Non c'erano più dubbi sulla mia competenza, poiché sarei stato in grado di sostituire, se non ogni singolo dipendente, quantomeno qualsiasi dirigente – con certezza. Nessuno poteva farmi credere le favole quando accadevano degli errori. Conoscevo i dettagli chiave e i parametri di tutti i processi. Suscitavo emozioni molto contrastanti nei miei sottoposti. Da un lato, mi rispettavano e avevano paura – non per attacchi isterici o un carattere imprevedibile, ma per la mia competenza. Dall'altro lato, mi odiavano – perché dovevano lavorare davvero. Per alcuni – per la prima volta nella vita.

Ho implementato gli strumenti di secondo e terzo ordine in modo molto semplice: ho iniziato a usarli personalmente. E ho parlato con i dirigenti attraverso la lente di questi strumenti.

Per esempio, chiamo il direttore finanziario e gli dico – tra una settimana avrai un buco di cassa non coperto. Fa gli occhi grandi – da dove proviene questa informazione? Apro il sistema e lo mostro. È chiaro che lo vede per la prima volta. Dice – non sono considerati i depositi in valuta, con cui ci proteggiamo da situazioni simili in caso di emergenza. Inizio a indagare e scopro che una parte consistente del capitale circolante è bloccata in questi depositi – mentre io ho avviato un'attività di investimento molto attiva. Il direttore finanziario sembra voler scappare, ma non mi fermo – dico di restituire i depositi, soprattutto perché sono a breve termine, ma non per coprire i buchi di cassa, bensì per destinarli al bilancio per la costruzione di un nuovo silos per alimenti. Quindi, il buco di cassa rimane comunque un problema. Il direttore finanziario si contorce – dice che il sistema fornisce dati strani. Faccio una domanda diretta – conosci questo strumento? Dice di sì. Apro SIFA – pf, il direttore finanziario non ci è mai stato. Ricordo che non deve cercare di ingannarmi. Via le mani dai piedi – e dal programmatore, e che in una settimana non ci siano scuse, che il sistema fornisce numeri sbagliati. Dopo 5 minuti il programmatore scrive che il direttore finanziario è arrivato. Dopo due ore scrive che hanno fatto tutto. E così con tutti.

Per diversi mesi ho effettuato un downgrading a quindici dirigenti, tra cui tre vice direttori. Erano tutti di un villaggio vicino e, sorprendentemente, hanno accettato di essere retrocessi a specialisti senior. Ho licenziato cinque di loro, quelli che venivano in questa sede dalla città.
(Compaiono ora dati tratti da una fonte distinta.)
(* ===== verification/HistoryHttp.v ===== *)
(** * The bets page ([cmd/bethistory/main.go])

    [GET /bets] behind the JWT middleware: the latest fifty bets of the token's
    user, out of the read model of [BetHistory.v]. The loop does not look at
    [rows.Err()]; [rows_read] is how many rows arrive before the connection is
    lost, if it is. *)
From stdpp Require Import sorting.
From S2P Require Export HttpApi BetHistory.
Local Open Scope Z_scope.
Local Open Scope go_scope.

Section History.
Context {F W : Type} `{FloatOps F} `{JwtLibrary}.
Abbreviation State := (BetHistory F W).
Abbreviation Row := (string * Z * BetRow F)%type.
Variable jwtSecret : string.

(** [WHERE user_id = $1 ORDER BY placed_at DESC LIMIT 50]. *)
Definition newest_first (x y : Row) : Prop := y.1.2 ≤ x.1.2.
#[export] Instance newest_first_dec x y : Decision (newest_first x y).
Proof. unfold newest_first. apply _. Defined.
Definition user_bets (userID : string) (s : State) : list Row :=
  merge_sort newest_first (filter (λ r, bh_user_id r.2 = userID) (map_to_list (bets s))).
Definition latest_bets (userID : string) (s : State) : list Row := take 50 (user_bets userID s).

(** One element of the answer: [settled_at] and [payout_minor] when they are set. *)
Definition encodeBet (r : Row) : json F :=
  let '(betID, placedAt, row) := r in
  JObj (encode_fields [
    ("bet_id", Some (JStr betID)); ("currency", Some (JStr (bh_currency row)));
    ("market_id", Some (JStr (bh_market_id row))); ("market_name", Some (JStr (bh_market_name row)));
    ("odds_american", Some (JInt (bh_odds_american row))); ("odds_decimal", Some (JNum (bh_odds_decimal row)));
    ("payout_minor", JInt <$> bh_payout_minor row);
    ("placed_at", Some (JStr (FormatRFC3339 placedAt)));
    ("selection_id", Some (JStr (bh_selection_id row))); ("selection_name", Some (JStr (bh_selection_name row)));
    ("settled_at", (λ t, JStr (FormatRFC3339 t)) <$> bh_settled_at row);
    ("stake_minor", Some (JInt (bh_stake_minor row))); ("status", Some (JStr (bh_status row)))]).

Definition handleGetBets (rows_read : nat) : Handler State F := λ r,
  let userID := Header_Get "X-User-ID" r in
  res <- catch (queryRow (λ s, Some (latest_bets userID s))) ;;
  match res with
  | Err _ => http_Error 500 "internal error"
  | Ok rows => WriteJSON 200 (JObj [("bets", JArr (encodeBet <$> take rows_read rows))])
  end.

Definition GET_bets (rows_read : nat) : Handler State F := jwtMiddleware jwtSecret (handleGetBets rows_read).

(** ** Lemmas *)

#[local] Instance newest_first_total : base.Total newest_first.
Proof. intros x y. unfold newest_first. lia. Qed.
#[local] Instance newest_first_trans : Transitive newest_first.
Proof. intros x y z. unfold newest_first. lia. Qed.

Lemma elem_of_user_bets userID (s : State) k row :
  (k, row) ∈ user_bets userID s ↔ bets s !! k = Some row ∧ bh_user_id row = userID.
Proof. unfold user_bets. rewrite merge_sort_Permutation, list_elem_of_filter, elem_of_map_to_list. cbn. tauto. Qed.

Lemma user_bets_NoDup userID (s : State) : NoDup (user_bets userID s).*1.
Proof.
  unfold user_bets. rewrite merge_sort_Permutation.
  eapply sublist_keys; [apply sublist_filter|apply NoDup_fst_map_to_list].
Qed.

(** Nothing that was left out is newer than what was listed. *)
Lemma StronglySorted_take_drop {A} (P : A → A → Prop) l n x y :
  StronglySorted P l → x ∈ take n l → y ∈ drop n l → P x y.
Proof.
  intros Hs. revert n. induction Hs as [|z l Hs IH Hz]; intros [|n]; cbn [take drop];
    try by intros ?%not_elem_of_nil.
  intros [->|Hx]%elem_of_cons Hy; [|by eapply IH].
  rewrite Forall_forall in Hz. apply Hz. eapply elem_of_sublist; [done|apply sublist_drop].
Qed.

(** What the page lists. *)
Definition listing (userID : string) (rows_read : nat) (s : State) (rows : list Row) : Prop :=
  (length rows ≤ 50)%nat ∧ NoDup rows.*1 ∧
  (∀ k row, (k, row) ∈ rows → bets s !! k = Some row ∧ bh_user_id row = userID) ∧
  (∀ k row, bets s !! k = Some row → bh_user_id row = userID → (k, row) ∉ rows →
     ∀ x, x ∈ rows → newest_first x (k, row)) ∧
  ((50 ≤ rows_read)%nat → (length rows < 50)%nat →
     ∀ k row, bets s !! k = Some row → bh_user_id row = userID → (k, row) ∈ rows).

Lemma take_latest_listing userID rows_read (s : State) :
  listing userID rows_read s (take rows_read (latest_bets userID s)).
Proof.
  unfold latest_bets. rewrite take_take. set (n := (rows_read `min` 50)%nat).
  assert (take n (user_bets userID s) `sublist_of` user_bets userID s) as Hsub by apply sublist_take.
  split_and!.
  - rewrite length_take. lia.
  - eapply sublist_keys; [done|apply user_bets_NoDup].
  - intros k row Hin. apply elem_of_user_bets. by eapply elem_of_sublist.
  - intros k row Hk Hu Hout x Hx. assert ((k, row) ∈ user_bets userID s) as Hin by by apply elem_of_user_bets.
    rewrite <- (take_drop n (user_bets userID s)) in Hin. apply elem_of_app in Hin as [?|Hin]; [done|].
    eapply (StronglySorted_take_drop newest_first (user_bets userID s) n); [|done..].
    apply Sorted_StronglySorted; [apply _|]. apply Sorted_merge_sort. apply _.
  - intros Hr Hlen k row Hk Hu. rewrite length_take in Hlen. rewrite take_ge by lia. by apply elem_of_user_bets.
Qed.

(** An answer of the endpoint. *)
Lemma GET_bets_run rows_read r (w w' : world State) resp :
  GET_bets rows_read r w = (w', Ok (Some resp)) →
  db w' = db w ∧ StatusCode resp ∈ [200; 401; 500] ∧
  (StatusCode resp = 200 → ∃ token claims rows,
     str_strip_prefix "Bearer " (Header_Get "Authorization" r) = Some token ∧
     ValidateToken jwtSecret (clock w) token = Ok claims ∧
     resp_Body resp = default (Garbage "") (Marshal (JObj [("bets", JArr (encodeBet <$> rows))])) ∧
     listing (cl_UserID claims) rows_read (db w) rows).
Proof.
  unfold GET_bets, jwtMiddleware, withClaims.
  destruct (str_strip_prefix _ _) as [token|]; [|intros [= <- <-]; split_and!; [done|cbn; set_solver|done]].
  unfold gbind at 1, now at 1. cbn beta iota.
  destruct (ValidateToken _ _ _) as [claims|e] eqn:Hv; [|intros [= <- <-]; split_and!; [done|cbn; set_solver|done]].
  unfold handleGetBets. set (u := Header_Get "X-User-ID" _).
  assert (u = cl_UserID claims) as -> by (unfold u, Header_Get, Header_Set; cbn; by rewrite lookup_insert_eq).
  unfold gbind, catch, queryRow, flaky. destruct (faults w) as [|[] fs]; cbn; intros [= <- <-];
    (split_and!; [done|cbn; set_solver|]); try done; intros _;
    exists token, claims, (take rows_read (latest_bets (cl_UserID claims) (db w)));
    (split_and!; [done..|apply take_latest_listing]).
Qed.

(** ** Properties *)

(** C17. The page shows a user only their own bets: whatever user the headers name,
    an answer 200 lists bets of the user of a valid token, each once, at most
    fifty, no bet of theirs that is newer than a listed one is left out, and when
    all rows arrive and there are less than fifty, none is; the stored bets are
    not touched. *)
Theorem GET_bets_shows_own_bets rows_read r (w w' : world State) resp :
  GET_bets rows_read r w = (w', Ok (Some resp)) →
  db w' = db w ∧ StatusCode resp ∈ [200; 401; 500] ∧
  (StatusCode resp = 200 → ∃ token claims rows,
     str_strip_prefix "Bearer " (Header_Get "Authorization" r) = Some token ∧
     ValidateToken jwtSecret (clock w) token = Ok claims ∧
     resp_Body resp = default (Garbage "") (Marshal (JObj [("bets", JArr (encodeBet <$> rows))])) ∧
     listing (cl_UserID claims) rows_read (db w) rows).
Proof. apply GET_bets_run. Qed.
End History.

(** ** A concrete run: Ann has three bets, Bob one *)

Section Witnesses.
#[local] Existing Instance inert_platform.
#[local] Existing Instance toy_jwt.

Definition ex_row (user : string) : BetRow binary64 :=
  Build_BetRow user "m1" "Moneyline" "s1" "Celtics" (lit 2 1) 100 500 "USD" "PLACED" None None.
Definition ex_history : world (BetHistory binary64 unit) :=
  World (Build_BetHistory {[ ("b1", 1000000) := ex_row "ann"; ("b2", 3000000) := ex_row "ann";
    ("b3", 2000000) := ex_row "bob"; ("b4", 2000000) := ex_row "ann" ]} tt) 0 0 [].
Definition ex_bets_request : Request binary64 :=
  Build_Request {[ "Authorization" := "Bearer " +:+
      toy_sign "k" (Build_Claims (3600 * second_us) 0 "sportsbook" "ann" "PENDING" "s1"); "X-User-ID" := "bob" ]}
    (Garbage "").
Definition ex_page := GET_bets "k" 50 ex_bets_request ex_history.
Definition ids_of (o : result Empty_set (option (Response binary64))) : option (list string) :=
  match o with
  | Ok (Some resp) => Unmarshal (jfield (into_slice "" (into_struct (jstring "bet_id"))) [] "bets") (resp_Body resp)
  | _ => None
  end.

Definition claims_of (r : Request binary64) (at_ : Z) : option Claims :=
  str_strip_prefix "Bearer " (Header_Get "Authorization" r) ≫= λ token,
  match ValidateToken "k" at_ token with Ok claims => Some claims | _ => None end.

Lemma ex_page_ids : ids_of ex_page.2 = Some ["b2"; "b4"; "b1"].
Proof. vm_compute. reflexivity. Qed.
Lemma ex_bets_200 : has_code 200 (GET_bets "k" 50 ex_bets_request ex_history).2 = true.
Proof. vm_compute. reflexivity. Qed.
Lemma ex_claims : cl_UserID <$> claims_of ex_bets_request 0 = Some "ann".
Proof. vm_compute. reflexivity. Qed.

Lemma GET_bets_shows_own_bets_witness :
  ids_of ex_page.2 = Some ["b2"; "b4"; "b1"] ∧
  ∃ claims rows, cl_UserID claims = "ann" ∧ listing (cl_UserID claims) 50 (db ex_history) rows.
Proof.
  split; [exact ex_page_ids|]. destruct (has_code_run _ _ ex_bets_200) as (resp&Hr&Hc).
  destruct (GET_bets_shows_own_bets "k" 50 ex_bets_request ex_history _ resp Hr) as (_&_&H200).
  destruct (H200 Hc) as (token&claims&rows&Ht&Hv&_&Hl).
  exists claims, rows. split; [|exact Hl]. pose proof ex_claims as He. unfold claims_of in He.
  rewrite Ht in He. cbn in He. change (clock ex_history) with 0 in Hv. rewrite Hv in He.
  by injection He.
Defined.
End Witnesses.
L'azienda era per me, come diceva Bill Gates, a portata di mano. Sapevo tutto ciò che accadeva: successi, problemi, inattività, efficienza, struttura dei costi e le ragioni delle sue distorsioni, flussi di cassa, piani di sviluppo.

In due anni ho trasformato l'allevamento di polli in un agricoltore commerciale. Abbiamo avviato un moderno impianto di mangime, un complesso suinicolo, un secondo sito di lavorazione avanzata (dove producevamo salsicce di maiale), una rete di vendita al dettaglio riconoscibile in diverse regioni, un marchio apprezzato, un servizio logistico adeguato (e non i vecchi camion KAMAZ), e abbiamo ottenuto alcune prestigiose premi federali e regionali per la qualità e le risorse umane.
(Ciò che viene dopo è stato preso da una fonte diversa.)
Lemma log_write es h conn ch c m ms ts1 ts2 :
  hub_log es h → threads h = ts1 ++ TPump conn ch :: ts2 → chans h !! ch = Some c → buffer c = m :: ms →
  hub_log (EvWrite conn m :: es) {| clients := clients h;
    chans := <[ch := {| buffer := ms; is_closed := is_closed c |}]> (chans h);
    threads := ts1 ++ TPump conn ch :: ts2; panicked := panicked h |}.
Proof.
  intros [Hc Hf Hi Hcl Hp Hs Hnd Hpe Hn] Hts Hch Hbuf. rewrite Hts in *.
  assert (TPump conn ch ∈ ts1 ++ TPump conn ch :: ts2) as Hpump by (rewrite elem_of_app; right; by left).
  pose proof (Hp conn ch Hpump) as Hmine.
  assert (∀ k k', EvAdd k k' ∈ EvWrite conn m :: es ↔ EvAdd k k' ∈ es) as Hadd.
  { intros k k'. rewrite elem_of_cons. split; [intros [|]; done|by right]. }
  split; cbn [clients chans threads panicked].
  - intros k k' Hin%Hadd. destruct (Hc k k' Hin) as (c0&x&Hk&Hq&Hx). cbn [queued written]. rewrite Hq.
    destruct (decide (ch = k')) as [<-|Hne].
    + pose proof (Hi k conn ch Hin Hmine) as ->. rewrite Hch in Hk. injection Hk as <-. rewrite decide_True by done.
      eexists _, ms. rewrite lookup_insert_eq. split_and!; [done| |done]. rewrite Hx, Hbuf by done. by rewrite <- (assoc_L (++)).
    + rewrite decide_False by (intros <-; by apply Hne, (Hf conn)). rewrite app_nil_r.
      exists c0, x. rewrite lookup_insert_ne by done. done.
  - intros k c1 c2 ?%Hadd ?%Hadd. by eapply Hf.
  - intros k1 k2 c0 ?%Hadd ?%Hadd. by eapply Hi.
  - intros k k' ?%Hcl. by apply Hadd.
  - intros k k' ?. by apply Hadd, Hp.
  - intros m' r k k' ??. apply Hadd. by eapply Hs.
  - done.
  - done.
  - intros k Hk. destruct (Hn k) as [Hq Hw]; [intros [k' Hin]; apply Hk; exists k'; by apply Hadd|].
    cbn. rewrite Hq, Hw. case_decide; [|done]. subst. destruct Hk. exists ch. by apply Hadd.
Qed.

Lemma log_write_fails es h conn ch c m ms ts1 ts2 :
  hub_log es h → threads h = ts1 ++ TPump conn ch :: ts2 → chans h !! ch = Some c → buffer c = m :: ms →
  hub_log (EvSilent :: es) {| clients := clients h;
    chans := <[ch := {| buffer := ms; is_closed := is_closed c |}]> (chans h);
    threads := ts1 ++ TRemove conn :: ts2; panicked := panicked h |}.
Proof.
  intros Hlog Hts Hch Hbuf.
  apply (log_thread es h EvSilent _ ts1 (TPump conn ch) [TRemove conn] ts2 Hlog); [done..| |done|done| |done].
  + intros k ch' c' Hc'. cbn. destruct (decide (ch = ch')) as [<-|Hne].
    * eexists. rewrite lookup_insert_eq. split; [done|]. intros Hin. exfalso.
      assert (TPump conn ch ∈ threads h ∧ TPump k ch ∈ threads h) as [Hp1 Hp2].
      { rewrite Hts, !elem_of_app, !elem_of_cons. rewrite elem_of_app in Hin. tauto. }
      apply (hl_pump _ _ Hlog) in Hp1, Hp2. rewrite (hl_inj _ _ Hlog _ _ _ Hp2 Hp1) in Hin.
      by apply (one_pump es h conn ch ts1 ts2 Hlog Hts) in Hin.
    * exists c'. by rewrite lookup_insert_ne.
  + intros m' r. rewrite !elem_of_cons, elem_of_nil. by intros [|[]].
Qed.

Lemma log_close es h ch c ts1 ts2 :
  hub_log es h → threads h = ts1 ++ TClose ch :: ts2 → chans h !! ch = Some c →
  hub_log (EvSilent :: es) {| clients := clients h; chans := <[ch := close_chan c]> (chans h); threads := ts1 ++ ts2;
    panicked := panicked h |}.
Proof.
  intros Hlog Hts Hch.
  apply (log_thread es h _ _ ts1 (TClose ch) [] ts2 Hlog); [done..| |done|done| |done].
  + intros k ch' c' Hc'. cbn. destruct (decide (ch = ch')) as [<-|Hne].
    * rewrite Hch in Hc'. injection Hc' as <-. exists (close_chan c). by rewrite lookup_insert_eq.
    * exists c'. by rewrite lookup_insert_ne.
  + intros ?? []%elem_of_nil.
Qed.

Lemma hub_log_step es h e h' :
  hub_log es h → (∀ conn ch, e = EvAdd conn ch → ¬ registered conn es) → hub_step h e h' → hub_log (e :: es) h'.
Proof.
  intros Hlog Hnew Hstep. destruct Hstep as
    [conn ch Hconn Hch|msg snap Hsnap|msg ts1 ts2 Hts|msg conn ch c rest ts1 ts2 Hts Hch Hcl Hlen
    |msg conn ch c rest ts1 ts2 Hts Hch Hcl Hlen|msg conn ch c rest ts1 ts2 Hts Hch Hcl
    |conn ch c m ms ts1 ts2 Hts Hch Hbuf|conn ch c m ms ts1 ts2 Hts Hch Hbuf|conn ch c ts1 ts2 Hts Hch Hbuf Hcl
    |conn|conn ch ts1 ts2 Hts Hconn|conn ts1 ts2 Hts Hconn|ch c ts1 ts2 Hts Hch Hcl|ch c ts1 ts2 Hts Hch Hcl].
  - eapply log_add; [done|by eapply Hnew|done..].
  - by apply log_broadcast.
  - apply (log_thread es h _ _ ts1 (TBroadcast msg []) [] ts2 Hlog); [done..| |done|done| |done].
    + intros ??? Hc. eauto.
    + intros ?? []%elem_of_nil.
  - by eapply log_send.
  - apply (log_thread es h _ _ ts1 (TBroadcast msg ((conn, ch) :: rest)) [TRemove conn; TBroadcast msg rest] ts2 Hlog); [done..| |done|done| |].
    + intros ??? Hc. eauto.
    + intros m r. rewrite !elem_of_cons, elem_of_nil. intros [|[[= -> ->]|[]]]; [done|by eexists].
    + intros k. unfold pending. cbn [map concat pending_of app]. rewrite app_nil_r, filter_cons.
      case_decide; [by apply submseteq_cons|done].
  - apply (log_silent es h _ _ Hlog); cbn [clients chans threads panicked]; try done; [|by eexists].
    intros k ch' c' Hc'. by exists c'.
  - by eapply log_write.
  - by eapply log_write_fails.
  - apply (log_thread es h _ _ ts1 (TPump conn ch) [TRemove conn] ts2 Hlog); [done..| |done|done| |done].
    + intros ??? Hc. eauto.
    + intros m r. rewrite !elem_of_cons, elem_of_nil. by intros [|[]].
  - apply (log_silent es h _ _ Hlog); cbn [clients chans threads panicked]; try done.
    + intros k ch c Hc. exists c. split; [done|]. rewrite elem_of_cons. by intros [|?].
    + intros k ch. rewrite elem_of_cons. by intros [|?].
    + intros m rest p. rewrite elem_of_cons. intros [|?]; [done|]. by eexists.
  - apply (log_thread es h _ _ ts1 (TRemove conn) [TClose ch] ts2 Hlog); [done..| | |done| |done].
    + intros ??? Hc. eauto.
    + intros k ch'. cbn. by intros [_ ?]%lookup_delete_Some.
    + intros m r. rewrite !elem_of_cons, elem_of_nil. by intros [|[]].
  - apply (log_thread es h _ _ ts1 (TRemove conn) [] ts2 Hlog); [done..| |done|done| |done].
    + intros ??? Hc. eauto.
    + intros ?? []%elem_of_nil.
  - by eapply log_close.
  - apply (log_silent es h _ _ Hlog); cbn [clients chans threads panicked]; try done; [|by eexists].
    intros k ch' c' Hc'. by exists c'.
Qed.
End History.

(** ** The server *)

Section Server.
Context {F R : Type} `{FloatOps F} `{Collation} `{RedisMGet (bytes F) R}.
Variable timestamptz_text : Z → string.
Abbreviation State := (HTTPHandler F R).

(** Where [handleWS] is for a connection; the worlds of the query and of the MGET
    are remembered for the theorem. *)
Inductive Session : Type :=
| SUpgraded          (** before the query *)
| SQueried (rows_read : nat) (w1 : world State) (st : Assembly (F:=F))  (** the rows are read, MGET is next *)
| SPriced (rows_read : nat) (w1 w2 : world State) (events : list (eventResp F))  (** the page is built *)
| SSnapshot          (** the snapshot is written, [AddClient] is next *)
| SReading           (** the read loop *)
| SClosed.

Record WsServer : Type := {
  ws_handler : State;
  ws_hub : Hub (bytes F);
  sessions : gmap nat Session
}.

(** What a step shows: a query or a MGET at the world [w], a snapshot that is written,
    or an event of the hub. *)
Inductive WsEvent : Type :=
| WsQueried (conn rows_read : nat) (w : world State)
| WsPriced (conn : nat) (w : world State)
| WsSnapshot (conn : nat) (msg : bytes F)
| WsHub (e : HubEvent (bytes F))
| WsQuiet.

Definition set_session (conn : nat) (p : Session) (h : State) (hub : Hub (bytes F)) (s : WsServer) : WsServer :=
  {| ws_handler := h; ws_hub := hub; sessions := <[conn := p]> (sessions s) |}.

Inductive ws_step (s : WsServer) : WsEvent → WsServer → Prop :=
(** The catalogue's consumers and Redis change what the handler reads. *)
| ws_tables h : ws_step s WsQuiet {| ws_handler := h; ws_hub := ws_hub s; sessions := sessions s |}
| ws_upgrade conn :
    sessions s !! conn = None → ws_step s WsQuiet (set_session conn SUpgraded (ws_handler s) (ws_hub s) s)
(** The query, the MGET and the write are round trips of their own. *)
| ws_query conn n w w' st :
    sessions s !! conn = Some SUpgraded → db w = ws_handler s →
    queryEvents timestamptz_text n w = (w', Ok st) →
    ws_step s (WsQueried conn n w) (set_session conn (SQueried n w st) (db w') (ws_hub s) s)
| ws_prices conn n w1 st w w' events :
    sessions s !! conn = Some (SQueried n w1 st) → db w = ws_handler s →
    priceEvents st w = (w', Ok (Some events)) →
    ws_step s (WsPriced conn w) (set_session conn (SPriced n w1 w events) (db w') (ws_hub s) s)
| ws_snapshot conn n w1 w2 events w w' msg :
    sessions s !! conn = Some (SPriced n w1 w2 events) → db w = ws_handler s →
    sendSnapshot events w = (w', Ok msg) →
    ws_step s (WsSnapshot conn msg) (set_session conn SSnapshot (db w') (ws_hub s) s)
(** The snapshot cannot be built or written: the connection is closed. *)
| ws_refused conn p w w' e :
    sessions s !! conn = Some p → db w = ws_handler s →
    match p with
    | SUpgraded => ∃ n, queryEvents timestamptz_text n w = (w', Err e)
    | SQueried _ _ st => priceEvents st w = (w', Err e)
    | SPriced _ _ _ events => sendSnapshot events w = (w', Err e)
    | _ => False
    end →
    ws_step s WsQuiet (set_session conn SClosed (db w') (ws_hub s) s)
(** [h.broadcaster.AddClient(conn)] *)
| ws_register conn ch hub :
    sessions s !! conn = Some SSnapshot → hub_step (ws_hub s) (EvAdd conn ch) hub →
    ws_step s (WsHub (EvAdd conn ch)) (set_session conn SReading (ws_handler s) hub s)
(** A message of the client is read and dropped. *)
| ws_message conn : sessions s !! conn = Some SReading → ws_step s WsQuiet s
(** [ReadMessage] fails: the loop ends and [RemoveClient] is called. *)
| ws_read_ends conn hub :
    sessions s !! conn = Some SReading → hub_step (ws_hub s) (EvDisconnect conn) hub →
    ws_step s (WsHub (EvDisconnect conn)) (set_session conn SClosed (ws_handler s) hub s)
(** Broadcasts, the write pumps and removals under way. *)
| ws_hub_runs e hub :
    match e with EvAdd _ _ | EvDisconnect _ => False | _ => True end → hub_step (ws_hub s) e hub →
    ws_step s (WsHub e) {| ws_handler := ws_handler s; ws_hub := hub; sessions := sessions s |}.

(** A run with its history, from a process without connections. *)
Inductive ws_run : list WsEvent → WsServer → Prop :=
| ws_start h : ws_run [] {| ws_handler := h; ws_hub := NewBroadcaster; sessions := ∅ |}
| ws_then es s e s' : ws_run es s → panicked (ws_hub s) = false → ws_step s e s' → ws_run (e :: es) s'.

Definition hub_events (es : list WsEvent) : list (HubEvent (bytes F)) :=
  omap (λ e, match e with WsHub e => Some e | _ => None end) es.

(** What is written to a connection, the snapshot by [handleWS], the rest by its [writePump]. *)
Fixpoint frames (conn : nat) (es : list WsEvent) : list (bytes F) :=
  match es with
  | [] => []
  | WsSnapshot c m :: es => frames conn es ++ (if decide (c = conn) then [m] else [])
  | WsHub (EvWrite c m) :: es => frames conn es ++ (if decide (c = conn) then [m] else [])
  | _ :: es => frames conn es
  end.

(** ** The invariant *)

(** The tables of the query with the cache of the MGET. *)
Definition mixed (w1 w2 : world State) : world State :=
  World (Build_HTTPHandler (h_db (db w1)) (h_redisOdds (db w2))) (clock w2) (fresh w2) (faults w2).
Definition page_of (n : nat) (w1 w2 : world State) (events : list (eventResp F)) : Prop :=
  page timestamptz_text n (mixed w1 w2) events ∧ (faults w2 = [] → exact_prices (mixed w1 w2) events).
Pensate che sia qui che è nato il Re? No. Ero semplicemente un direttore di successo di un agricoltore commerciale. E un ex direttore di successo di un'agenzia di marketing.
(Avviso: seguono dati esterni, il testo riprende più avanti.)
Lemma resulted_at_absent (e : NormalisedMarketEvent F) :
  ToLower "resulted_at" ∉ map (λ f, ToLower f.1) (event_fields e).
Proof.
  assert (∀ (x : string) (l : list string), bool_decide (x ∉ l) = true → x ∉ l) as Hd by (intros x l; apply bool_decide_eq_true).
  apply Hd. vm_compute. reflexivity.
Qed.
Lemma decodeResult_reads (kvs : list (string * json F)) (a b s r : string) :
  jstring "event_type" kvs = Some a → jstring "market_id" kvs = Some b →
  jstring "winning_selection_id" kvs = Some s → jstring "resulted_at" kvs = Some r →
  decodeResultEvent kvs = Some (Build_ResultEvent a b s r).
Proof. intros E1 E2 E3 E4. unfold decodeResultEvent. by rewrite E1, E2, E3, E4. Qed.
(** The message of an event, as settlement reads it. *)
Lemma read_as_result (e : NormalisedMarketEvent F) :
  Unmarshal decodeResultEvent (Doc (encodeEvent e)) =
    Some (Build_ResultEvent (ToValidUTF8 (EventType e)) (ToValidUTF8 (ev_MarketID e))
            (ToValidUTF8 (WinningSelectionID e)) "").
Proof.
  pose proof (event_fields_distinct e) as Hnd. apply decodeResult_reads.
  - apply (read_string _ Hnd). find_field.
  - apply (read_string _ Hnd). find_field.
  - apply (read_omit_string _ Hnd). find_field.
  - apply jfield_absent, resulted_at_absent.
Qed.
Lemma read_event_type (e : NormalisedMarketEvent F) t m :
  eventMessage t e = Some m →
  ∃ re, Unmarshal decodeResultEvent (Value m) = Some re ∧ re_EventType re = ToValidUTF8 (EventType e).
Proof.
  unfold eventMessage, Marshal. destruct (marshalable _); [|done]. intros [= <-]. cbn [Value].
  eexists. split; [apply (read_as_result (stamp t e))|done].
Qed.

Lemma settlement_skips {F' W} `{WalletServiceServer W} `{FloatOps F'} {K'} `{SyncProducer F' K'} uuid
    (msgs : list (ConsumerMessage F')) (w : world (Settlement F' W K')) :
  (∀ msg, msg ∈ msgs → ∃ re, Unmarshal decodeResultEvent (Value (cm msg)) = Some re ∧ re_EventType re ≠ "market.resulted") →
  settlementConsumeClaim uuid msgs w = (w, Ok (Offset <$> msgs)).
Proof.
  unfold settlementConsumeClaim. induction msgs as [|msg msgs IH]; intros Hmsgs; [done|]. cbn [ConsumeClaim].
  destruct (Hmsgs msg (list_elem_of_here _ _)) as (re&Hre&Hne). unfold gbind at 1, catch at 1, handleResult at 1.
  rewrite Hre. apply String_eqb_neq in Hne. rewrite Hne. cbn [negb]. unfold ret at 1, gbind at 1.
  rewrite IH; [done|]. intros msg' Hin. apply Hmsgs. by right.
Qed.

(** C2. No market is ever resulted: of all that the ten feeds of the service can
    put on the topic, in every interleaving and under any faults, settlement
    handles nothing; it commits every offset and touches neither its tables nor
    the wallet nor its topic. *)
Theorem settlement_is_never_asked {W K'} `{WalletServiceServer W} `{SyncProducer F K'} uuid (w : world K) c
    (msgs : list (ConsumerMessage F)) (s : world (Settlement F W K')) :
  produced (db w) = [] → Run w feeds c → (∀ msg, msg ∈ msgs → cm msg ∈ produced (db c.1)) →
  settlementConsumeClaim uuid msgs s = (s, Ok (Offset <$> msgs)).
Proof.
  intros Hempty Hrun Hmsgs. apply settlement_skips. intros msg Hin. apply Hmsgs in Hin.
  apply Run_inv in Hrun as (Hf&ms&tags&Hlog&Hms&Hdom&Hg). rewrite Hempty in Hlog. rewrite Hlog in Hin. cbn in Hin.
  apply list_elem_of_lookup in Hin as [k Hk]. destruct (Forall2_lookup_l _ _ _ _ _ Hms Hk) as ([i e]&Hi&t&Hm).
  apply list_elem_of_lookup_2 in Hi. destruct (Hdom _ Hi) as [g Hgi]. cbn in Hgi, Hm.
  destruct (Hg i g Hgi) as [(through&Hth&Hsub) Hfrom].
  assert (e ∈ g_normalised g) as He.
  { rewrite Hth. apply elem_of_app. left. eapply elem_of_sublist; [|exact Hsub].
    unfold of_goroutine. apply list_elem_of_fmap. exists (i, e). split; [done|]. by apply list_elem_of_filter. }
  destruct (Hfrom e He) as (raw&t'&Hsend&Hnorm).
  assert (g_feed g ∈ feeds) as Hfeed.
  { rewrite <- Hf. apply list_elem_of_fmap. exists g. split; [done|]. by eapply list_elem_of_lookup_2. }
  destruct (read_event_type e t _ Hm) as (re&Hre&Hty). exists re. split; [exact Hre|]. rewrite Hty.
  apply (providers_speak t' raw) in Hnorm; [|by eapply feeds_are_not_sportradar].
  intros E. unfold kinds in Hnorm. repeat (apply elem_of_cons in Hnorm as [Hnorm|Hnorm];
    [by rewrite Hnorm in E|]). by apply not_elem_of_nil in Hnorm.
Qed.
End Properties.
Il re è nato quando ho capito quale fosse la mia differenza rispetto agli altri leader. Ho analizzato il mio percorso, i successi e i fallimenti, gli approcci alla gestione, il rapporto con l'automazione e con i programmatori, il livello di comprensione del business e i modi per raggiungere questo livello, e sono riuscito a mettere tutto questo in relazione con l'esperienza dei miei colleghi.

I risultati di questa analisi mi hanno colpito profondamente. Così tanto che ho deciso di lasciare il mio incarico. Ho visto in modo chiaro e preciso in cosa dovessi concentrarmi. Dove sarei diventato davvero un re.

La conversazione con il proprietario non è stata delle più semplici, ma mi ha lasciato andare. Un buon uomo, anche se un po' duro. Mi ha versato un'enorme liquidazione, anche se non l'avevo chiesta. In seguito, quel denaro mi è stato molto utile nella mia ascesa come re.